Я возвращаюсь к строкам Барбары Гест, в частности, в стихотворении «Небраска» приводятся примеры строк, демонстрирующие глубокое понимание ограничений языковой работы с визуальными средствами, но в то же время способной создавать что-то вне таких ограничений. Несмотря на заимствование у живописи импрессионистического восприятия, эти строки не следует считать попыткой копирования визуальной реальности. Не следует читать ни дополнительную «Небраску» (усиливающую репрезентацию действительной), ни добавочную «Небраску» (формирующую образ «сущностной» Небраски). Можно прочесть выдуманную, потенциальную «Небраску», расположенную в том смысловом пространстве, где встречаются действительное и виртуальное.
Небраска
Климат уступающий постоянно как вода сгущённая
в пену или Небраска возвышенная кораблями
скрывается в том что чудесно в своем восхождении как
официант балансирующий стаканом с водой пока поднос
скользит то было ожерелье в арке моста
сейчас остров разместил линейно свой параграф дерева
вибрирует природный кимвал другим языком
встряхивает положение нарисованное нами на диске
когда ледяной дождь против паруса затемнит ветер
саламандрит его и попутные волны с запахами как
плавучесть однажды скачущее галопом место где песчинка
промыта и забота требуется мы выбираем прогулку
И барабан дремлет становясь тише
дым еще и поток сельский покой где
у любого листа тень случайна как слово
с его сосной и конусом его зародыш завиток
как дым когда пепельные отступающие склоны
на станции вверх или вниз и музыкальная
нотация когда дым уходит в небо
Барабан дремлет становясь тише
«жизнеподобие» пастораль амброзия где покой
порождает лист с тенью случайной как слово
с его сосной и конусом его зародыш мы видели
вчера с природным потоком в наших руках
припоминали как солнечный свет и мудро найденные скалы
сажают на мель то что было молитвами там город в
нашем сознании что мы назвали тишиной и птичьи следы
где лестница закончилась это была лишь крыша
Привидевшаяся как Небраска печаль барабана
появляется прежде чем скрыться когда приблизилась сейчас
ревет гудком нос корабля наносит сажу
атмосфера обаятельная и загадочная как если бы строфа
была чтобы обрызгать где-то и оттенки всплывают
и расстояние стерло лебедя что замыкает мост
небо с его шеей возможно сияет
механизм как лист простирается через его жёлтые
слоги к горлу Небраски (6)
Строки в «Небраске» подталкивают язык к его синтактическому пределу, при этом сохраняя основное правило прочтения на английском – движение читающего глаза слева направо, сверху вниз (это в отличие, скажем, от примеров из визуальной поэзии, которые заставляют задаться вопросом или даже отказаться от указанного типичного порядка чтения). Двигаясь слева направо, затем сверху вниз, следуя последовательным ожиданиям нормативного синтаксиса, но в то же время больше полагаясь на несинтаксические элементы языка для его смыслообразования, «Небраска» усложняет наше восприятие пространства, рассматривая возможности его переживания, когда пространство растянуто во времени. Место, где «саламандрит» - это глагол, и лебедь из воображаемой Небраски делит свою шею с мостом, небом и самой Небраской, позволяя Небраске выпевать желтый слог из своего горла.
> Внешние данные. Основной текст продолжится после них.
(* ===== verification/OvpnFragment.v ===== *)
(** * OpenVPN: fragmentation of datagrams

    Models [openvpn/src/src/openvpn/fragment.c] and [fragment.h]: cutting an
    outgoing datagram in parts, and joining the parts of several incoming
    datagrams.  The global [now] is an argument, and so is what [get_random]
    returned.  A [struct fragment *] into the array of a [struct fragment_list]
    is an index.  [*buf = frag->buf] hands the reassembly buffer to the caller,
    who is done with it before the next packet arrives: it is copied. *)
From stdpp Require Import gmap sets functions.
From S2P Require Import Prelude OvpnBuffer OvpnFrame.
#[local] Open Scope bool_scope.
#[local] Open Scope Z_scope.

(** ** Data *)

Definition N_FRAG_BUF : Z := 25.
Definition FRAG_TTL_SEC : Z := 10.
Definition FRAG_WAKEUP_INTERVAL : Z := 5.
Definition FRAG_MAP_MASK : Z := 4294967295.
Definition MAX_FRAGS : Z := 32.
Definition N_SEQ_ID : Z := 256.

Record fragment := Frag {
  f_defined : bool;
  max_frag_size : Z;
  map_ : Z;
  timestamp : Z;
  f_buf : buffer;
}.
Record fragment_list := FL { fl_seq_id : Z; fl_index : Z; fragments : list fragment }.
Record fragment_master := FM {
  wakeup : event_timeout;
  received_os_mtu_hint : bool;
  outgoing_seq_id : Z;
  outgoing_frag_size : Z;
  outgoing_frag_id : Z;
  outgoing : buffer;
  outgoing_return : buffer;
  incoming : fragment_list;
}.

Definition FRAG_TYPE_MASK : Z := 3.
Definition FRAG_TYPE_SHIFT : Z := 0.
Definition FRAG_WHOLE : Z := 0.
Definition FRAG_YES_NOTLAST : Z := 1.
Definition FRAG_YES_LAST : Z := 2.
Definition FRAG_TEST : Z := 3.
Definition FRAG_SEQ_ID_MASK : Z := 255.
Definition FRAG_SEQ_ID_SHIFT : Z := 2.
Definition FRAG_ID_MASK : Z := 31.
Definition FRAG_ID_SHIFT : Z := 10.
Definition FRAG_SIZE_MASK : Z := 16383.
Definition FRAG_SIZE_SHIFT : Z := 15.
Definition FRAG_SIZE_ROUND_SHIFT : Z := 2.
Definition FRAG_SIZE_ROUND_MASK : Z := 3.

Definition null_buf : buffer := Buf 0 0 0 None.

Definition set_f_defined (d : bool) (f : fragment) : fragment :=
  Frag d (max_frag_size f) (map_ f) (timestamp f) (f_buf f).
Definition set_incoming (l : fragment_list) (f : fragment_master) : fragment_master :=
  FM (wakeup f) (received_os_mtu_hint f) (outgoing_seq_id f) (outgoing_frag_size f)
    (outgoing_frag_id f) (outgoing f) (outgoing_return f) l.
Definition set_outgoing (seq size id : Z) (out ret : buffer) (f : fragment_master) :
    fragment_master :=
  FM (wakeup f) (received_os_mtu_hint f) seq size id out ret (incoming f).

(** ** Initialisation *)

Definition fragment_list_buf_init (fr : frame) (l : fragment_list) : outcome fragment_list :=
  b ← alloc_buf (BUF_SIZE fr);
  Ret (FL (fl_seq_id l) (fl_index l)
         (map (λ f, Frag (f_defined f) (max_frag_size f) (map_ f) (timestamp f) b) (fragments l))).

(** The structure, and the frame that accounts for the header. *)
Definition fragment_init (now random : Z) (fr : frame) : fragment_master * frame :=
  (FM (event_timeout_init FRAG_WAKEUP_INTERVAL now) false
     (Z.land (s32 random) (N_SEQ_ID - 1)) 0 0 null_buf null_buf
     (FL 0 0 (replicate (Z.to_nat N_FRAG_BUF) (Frag false 0 0 0 null_buf))),
   frame_add_to_extra_frame 4 fr).

Definition fragment_frame_init (fr : frame) (f : fragment_master) : outcome fragment_master :=
  l ← fragment_list_buf_init fr (incoming f);
  out ← alloc_buf (BUF_SIZE fr);
  ret ← alloc_buf (BUF_SIZE fr);
  Ret (FM (wakeup f) (received_os_mtu_hint f) (outgoing_seq_id f) (outgoing_frag_size f)
         (outgoing_frag_id f) out ret l).

(** ** Incoming *)

Definition modulo_subtract (x y mod_ : Z) : outcome Z :=
  d1 ← int (x - y);
  d2 ← int ((if decide (x > y) then - mod_ else mod_) + d1);
  ASSERT (0 ≤ x ∧ x < mod_ ∧ 0 ≤ y ∧ y < mod_);;
  Ret (if decide (Z.abs d1 > Z.abs d2) then d2 else d1).

(** [while (diff > 0)]. *)
Fixpoint advance_loop (n : nat) (l : fragment_list) : outcome fragment_list :=
  match n with
  | O => Ret l
  | S n =>
      index ← modulo_add (fl_index l) 1 N_FRAG_BUF;
      fr ← array_get (fragments l) (Z.to_nat index);
      frs ← array_set (fragments l) (Z.to_nat index) (set_f_defined false fr);
      seq_id ← modulo_add (fl_seq_id l) 1 N_SEQ_ID;
      advance_loop n (FL seq_id index frs)
  end.

(** The index of the buffer for [seq_id], and the list. *)
Definition fragment_list_get_buf (l : fragment_list) (seq_id : Z) :
    outcome (nat * fragment_list) :=
  diff ← modulo_subtract seq_id (fl_seq_id l) N_SEQ_ID;
  let '(l, diff) :=
    if decide (Z.abs diff >= N_FRAG_BUF)
    then (FL seq_id 0 (map (set_f_defined false) (fragments l)), 0)
    else (l, diff) in
  l ← advance_loop (Z.to_nat diff) l;
  i ← modulo_add (fl_index l) (if decide (diff > 0) then 0 else diff) N_FRAG_BUF;
  Ret (Z.to_nat i, l).

Definition drop_packet (f : fragment_master) (b : buffer) : outcome (fragment_master * buffer) :=
  Ret (f, set_len 0 b).

(** The fragment [i] of the list, for a part [n] of [size] bytes; [None] when it
    does not fit. *)
Definition store_part (now : Z) (fr : frame) (frag_type n size : Z) (b : buffer)
    (frag : fragment) : outcome (bool * fragment) :=
  frag ←
    (if decide (f_defined frag = false ∨ max_frag_size frag ≠ size) then
       '(ok, fb) ← buf_init (FRAME_HEADROOM_ADJ fr FRAME_HEADROOM_MARKER_FRAGMENT) (f_buf frag);
       ASSERT (ok = true);;
       Ret (Frag true size 0 (timestamp frag) fb)
     else Ret frag);
  idx ← int (n * size);
  '(ok, fb) ← buf_copy_range idx b 0 (len b) (f_buf frag);
  if ok : bool then
    let bit := u32 (Z.shiftl (if decide (frag_type = FRAG_YES_LAST) then FRAG_MAP_MASK else 1) n) in
    Ret (true, Frag (f_defined frag) (max_frag_size frag) (Z.lor (map_ frag) bit) now fb)
  else Ret (false, frag).

Definition incoming_part (now : Z) (fr : frame) (flags frag_type : Z)
    (f : fragment_master) (b : buffer) : outcome (fragment_master * buffer) :=
  let seq_id := Z.land (Z.shiftr flags FRAG_SEQ_ID_SHIFT) FRAG_SEQ_ID_MASK in
  let n := Z.land (Z.shiftr flags FRAG_ID_SHIFT) FRAG_ID_MASK in
  let size :=
    if decide (frag_type = FRAG_YES_LAST)
    then Z.shiftl (Z.land (Z.shiftr flags FRAG_SIZE_SHIFT) FRAG_SIZE_MASK) FRAG_SIZE_ROUND_SHIFT
    else len b in
  '(i, l) ← fragment_list_get_buf (incoming f) seq_id;
  let f := set_incoming l f in
  if decide (Z.land size FRAG_SIZE_ROUND_MASK ≠ 0) then drop_packet f b
  else
    frag ← array_get (fragments l) i;
    '(ok, frag) ← store_part now fr frag_type n size b frag;
    let full := ok && bool_decide (Z.land (map_ frag) FRAG_MAP_MASK = FRAG_MAP_MASK) in
    let frag' := if full then set_f_defined false frag else frag in
    frs ← array_set (fragments l) i frag';
    let f := set_incoming (FL (fl_seq_id l) (fl_index l) frs) f in
    if full then Ret (f, f_buf frag) else drop_packet f b.

Definition fragment_incoming (now : Z) (fr : frame) (f : fragment_master) (b : buffer) :
    outcome (fragment_master * buffer) :=
  if decide (len b > 0) then
    '(flags, b) ← buf_read_u32 b;
    match flags with
    | None => drop_packet f b
    | Some flags =>
        let frag_type := Z.land (Z.shiftr flags FRAG_TYPE_SHIFT) FRAG_TYPE_MASK in
        if decide (frag_type = FRAG_WHOLE) then
          if decide (Z.land flags (Z.lor FRAG_SEQ_ID_MASK FRAG_ID_MASK) ≠ 0)
          then drop_packet f b else Ret (f, b)
        else if decide (frag_type = FRAG_YES_NOTLAST ∨ frag_type = FRAG_YES_LAST)
        then incoming_part now fr flags frag_type f b
        else drop_packet f b
    end
  else Ret (f, b).

(** ** Outgoing *)

Definition fragment_prepend_flags (type seq_id frag_id frag_size : Z) : M buffer unit := λ b,
  let flags :=
    Z.lor (Z.lor (Z.shiftl (Z.land type FRAG_TYPE_MASK) FRAG_TYPE_SHIFT)
                 (Z.shiftl (Z.land seq_id FRAG_SEQ_ID_MASK) FRAG_SEQ_ID_SHIFT))
          (Z.shiftl (Z.land frag_id FRAG_ID_MASK) FRAG_ID_SHIFT) in
  let flags :=
    if decide (type = FRAG_WHOLE ∨ type = FRAG_YES_NOTLAST) then flags
    else Z.lor flags
           (Z.shiftl (Z.land (Z.shiftr frag_size FRAG_SIZE_ROUND_SHIFT) FRAG_SIZE_MASK)
              FRAG_SIZE_SHIFT) in
  '(ok, b) ← buf_write_prepend (be32 (u32 flags)) b;
  ASSERT (ok = true);;
  Ret (tt, b).

Definition optimal_fragment_size (len max_frag_size : Z) : outcome Z :=
  let mfs_aligned := Z.land max_frag_size (Z.lnot FRAG_SIZE_ROUND_MASK) in
  if decide (mfs_aligned = 0) then Undef
  else
    let div := Z.quot len mfs_aligned in
    let mod_ := Z.rem len mfs_aligned in
    Ret (if decide (div > 0 ∧ mod_ > 0 ∧ mod_ < Z.quot (mfs_aligned * 3) 4)
         then min_int mfs_aligned
                (Z.land (max_frag_size - Z.quot (max_frag_size - mod_) (div + 1)
                         + FRAG_SIZE_ROUND_MASK) (Z.lnot FRAG_SIZE_ROUND_MASK))
         else mfs_aligned).

Definition fragment_outgoing_defined (f : fragment_master) : bool :=
  bool_decide (len (outgoing f) > 0).

(** The result, the state and [*buf]. *)
Definition fragment_ready_to_send (fr : frame) (f : fragment_master) (b : buffer) :
    outcome (bool * fragment_master * buffer) :=
  if fragment_outgoing_defined f then
    let last := bool_decide (len (outgoing f) ≤ outgoing_frag_size f) in
    let size := if last then len (outgoing f) else outgoing_frag_size f in
    '(ok, b) ← buf_init (FRAME_HEADROOM fr) (outgoing_return f);
    ASSERT (ok = true);;
    '(ok, b, out) ← buf_copy_n b (outgoing f) size;
    ASSERT (ok = true);;
    '(_, b) ← fragment_prepend_flags (if last then FRAG_YES_LAST else FRAG_YES_NOTLAST)
                (outgoing_seq_id f) (outgoing_frag_id f) (outgoing_frag_size f) b;
    ASSERT (last = false ∨ len out = 0);;
    let ret := Buf (capacity (outgoing_return f)) (offset (outgoing_return f))
                 (len (outgoing_return f)) (data b) in
    Ret (true, set_outgoing (outgoing_seq_id f) (outgoing_frag_size f) (outgoing_frag_id f + 1)
                 out ret f, b)
  else Ret (false, f, b).

Definition fragment_outgoing (fr : frame) (f : fragment_master) (b : buffer) :
    outcome (fragment_master * buffer) :=
  if decide (len b > 0) then
    if decide (len b > PAYLOAD_SIZE_DYNAMIC fr) then
      size ← optimal_fragment_size (len b) (PAYLOAD_SIZE_DYNAMIC fr);
      let f := set_outgoing (outgoing_seq_id f) size (outgoing_frag_id f) (outgoing f)
                 (outgoing_return f) f in
      if decide (len b > size * MAX_FRAGS) then drop_packet f b
      else
        '(ok, out) ← buf_init (FRAME_HEADROOM fr) (outgoing f);
        ASSERT (ok = true);;
        '(ok, out) ← buf_copy b out;
        ASSERT (ok = true);;
        seq ← modulo_add (outgoing_seq_id f) 1 N_SEQ_ID;
        let f := set_outgoing seq size 0 out (outgoing_return f) f in
        '(ok, f, b) ← fragment_ready_to_send fr f (set_len 0 b);
        ASSERT (ok = true);;
        Ret (f, b)
    else
      '(_, b) ← fragment_prepend_flags FRAG_WHOLE 0 0 0 b;
      Ret (f, b)
  else Ret (f, b).

(** ** Housekeeping *)

Definition reap_fragment (now : Z) (frag : fragment) : fragment :=
  if decide (f_defined frag = true ∧ timestamp frag + FRAG_TTL_SEC ≤ now)
  then set_f_defined false frag else frag.
Definition fragment_ttl_reap (now : Z) (f : fragment_master) : fragment_master :=
  set_incoming (FL (fl_seq_id (incoming f)) (fl_index (incoming f))
                  (map (reap_fragment now) (fragments (incoming f)))) f.
Definition fragment_wakeup (now : Z) (f : fragment_master) : fragment_master :=
  fragment_ttl_reap now f.
Definition set_wakeup (t : event_timeout) (f : fragment_master) : fragment_master :=
  FM t (received_os_mtu_hint f) (outgoing_seq_id f) (outgoing_frag_size f)
    (outgoing_frag_id f) (outgoing f) (outgoing_return f) (incoming f).
Definition fragment_housekeeping (now : Z) (tv : Z * Z) (f : fragment_master) :
    outcome (fragment_master * (Z * Z)) :=
  '(fire, t, tv) ← event_timeout_trigger now (wakeup f) (Some tv) ETT_DEFAULT;
  let f := set_wakeup t f in
  Ret (if fire : bool then fragment_wakeup now f else f, default (0, 0) tv).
Агамбен, читая лингвиста Гюстава Гийома, отмечает, что наше типичное представление времени как бесконечной линии, сегментированной в соответствии с прошлым-настоящим-будущим, является неверным образом времени, потому что оно слишком совершенно: «оно показывает нам время, уже сконструированное, но оно не показывает время в акте его конструирования в мысли». (7). Чтобы решить эту проблему, Гийом определяет оперативное время, время, которое требуется уму, чтобы реализовать образ времени. Таким образом, более полное представление о времени – это уже не простое линейное представление, а целостное представление, состоящее из: 1) представления хронологического времени (хронологическое время - это время, в котором мы находимся, но которое, как отмечает Агамбен, является также временем, в котором мы являемся бессильными зрителями самих себя) и 2) оперативного времени. Это более целостное представление и есть то, что Гийом называет хроногенетическим временем, «временем, которое включает в себя свой собственный Генезис» (8), который показывает, как время темпорализует себя. Ранее в том же эссе Агамбен признает, что наше упрощенное «пространственное представление времени — точка, линия, отрезок, круг и т. д. — ответственно за фальсификацию, которая делает наше переживание времени немыслимым.» (9)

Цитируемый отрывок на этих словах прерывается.